Reimagining SAS: Reimagined

Close your eyes. Imagine preschool. The smell of crayons and paint. Imagine playing on the tire swing,in the sand pit. Imagine a herd of seniors in their red hoodies roaming the school, then watching them in their caps and gowns walking through our playground on their senior walk. 

Imagine running through the different playgrounds. The gecko, the spiderweb, the flying fox. Those of us that were at SAS may remember looking up at the high school steps they used to be the biggest, most terrifying thing ever. Our world was so big, while we were so small. 

Now, imagine going into our awkward middle school phase. We had a new array of lunches to choose from. We were thrown into 3 different sides, and we found our place in a gagaball pit outside the MS office. I remember laughing with Luciana during our food from the heart meetings, and playing games on the whiteboards in the library. We had new lockers, new classrooms, we even did school online for awhile, yet through it all we had each other. 

For a lot of us, those memories are easy to bring to the top of our minds. 

But instead of imagining our experience at SAS, we've started to reimagine it. SAS Reimagined. The iconic name for our everchanging and ever-developing school.

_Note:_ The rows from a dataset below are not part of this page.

(* ===== verification/Journal.v ===== *)
(** * The append-only journal ([storage/journal.go])

    Records are framed as magic, body length, CRC and body; [Append] extends the
    file, [Replay] decodes it from the start, [Replace] swaps it atomically.
    The file is the list of its bytes.  What the operating system does is the
    [fault] argument: how many bytes of a write reached the file before it
    failed, or at which side of the rename a replacement failed. *)

From Stdlib Require Import ZArith Lia String Init.Byte.
From S2P Require Import Prelude GoBytes.
From stdpp Require Import options.

Record JournalRecord := mkJournalRecord {
  Kind : string;
  Key : string;
  Payload : list byte;
}.

Inductive JournalError :=
| ErrKindRequired
| ErrKeyRequired
| ErrKindTooLong
| ErrKeyTooLong
| ErrRecordTooLarge
| ErrJournalTooLarge
| ErrBadMagic
| ErrInvalidBodyLength
| ErrChecksumMismatch
| ErrCorruptField
| ErrTruncatedTail
| ErrRead (e : ReadError)
| ErrIO.

Definition journalMagic : Z := 0x5447534a.
Definition maxJournalBodyBytes : Z := 67108864.

Abbreviation bytes_of := String.list_byte_of_string.
Abbreviation string_of := String.string_of_list_byte.

Definition blen (l : list byte) : Z := Z.of_nat (length l).
Definition slen (s : string) : Z := blen (bytes_of s).

(** [journalRecordBodyLength] *)
Definition journalRecordBodyLength (r : JournalRecord) : Result JournalError Z :=
  if 65535 <? slen (Kind r) then Err ErrKindTooLong
  else if 65535 <? slen (Key r) then Err ErrKeyTooLong
  else
    let bodyLen := 2 + slen (Kind r) + 2 + slen (Key r) + blen (Payload r) in
    if maxJournalBodyBytes <? bodyLen then Err ErrRecordTooLarge else Ok bodyLen.

Definition journal_body (r : JournalRecord) : list byte :=
  PutUint16 (slen (Kind r)) ++ bytes_of (Kind r) ++
  PutUint16 (slen (Key r)) ++ bytes_of (Key r) ++ Payload r.

(** [encodeJournalRecord] *)
Definition encodeJournalRecord (r : JournalRecord) : Result JournalError (list byte) :=
  bodyLen ← journalRecordBodyLength r;
  let body := journal_body r in
  Ok (PutUint32 journalMagic ++ PutUint32 bodyLen ++ PutUint32 (ChecksumIEEE body) ++ body).

(** [decodeJournalRecord]: the record and the bytes left unread. *)
Definition lift_read {A} (wrap : ReadError → JournalError) (r : Result ReadError A) :
    Result JournalError A :=
  match r with Ok a => Ok a | Err e => Err (wrap e) end.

It hurts to think of these places we can only imagine but never revisit. My beloved tire swing playground now looks like this, and the elementary playgrounds are covered by rubble and debris. When we, seniors, go on our senior walk, we won’t have our nostalgic places to reminisce in. We will have a reimagined, newly constructed unfamiliar school. 

Let's take a look at some of the physical changes we have already witnessed. Imagine these concrete walls slowly turning into glass. Our open grass fields transformed into Olympic sized swimming pools. Our beloved ramen station is now sodexo and the gagaball pit is suddenly the ‘mew mew’ cafe in the MS foyer. Imagine the stands in which we used to sit and watch the swim and football events magically turn into a deserted island we call the perch.

These superficial changes are shiny. They glisten and catch our attention. Don't get me wrong – a lot of the changes provide amazing opportunities and I am grateful for that. But I want us to imagine one other thing. Imagine what our school would be without those changes. 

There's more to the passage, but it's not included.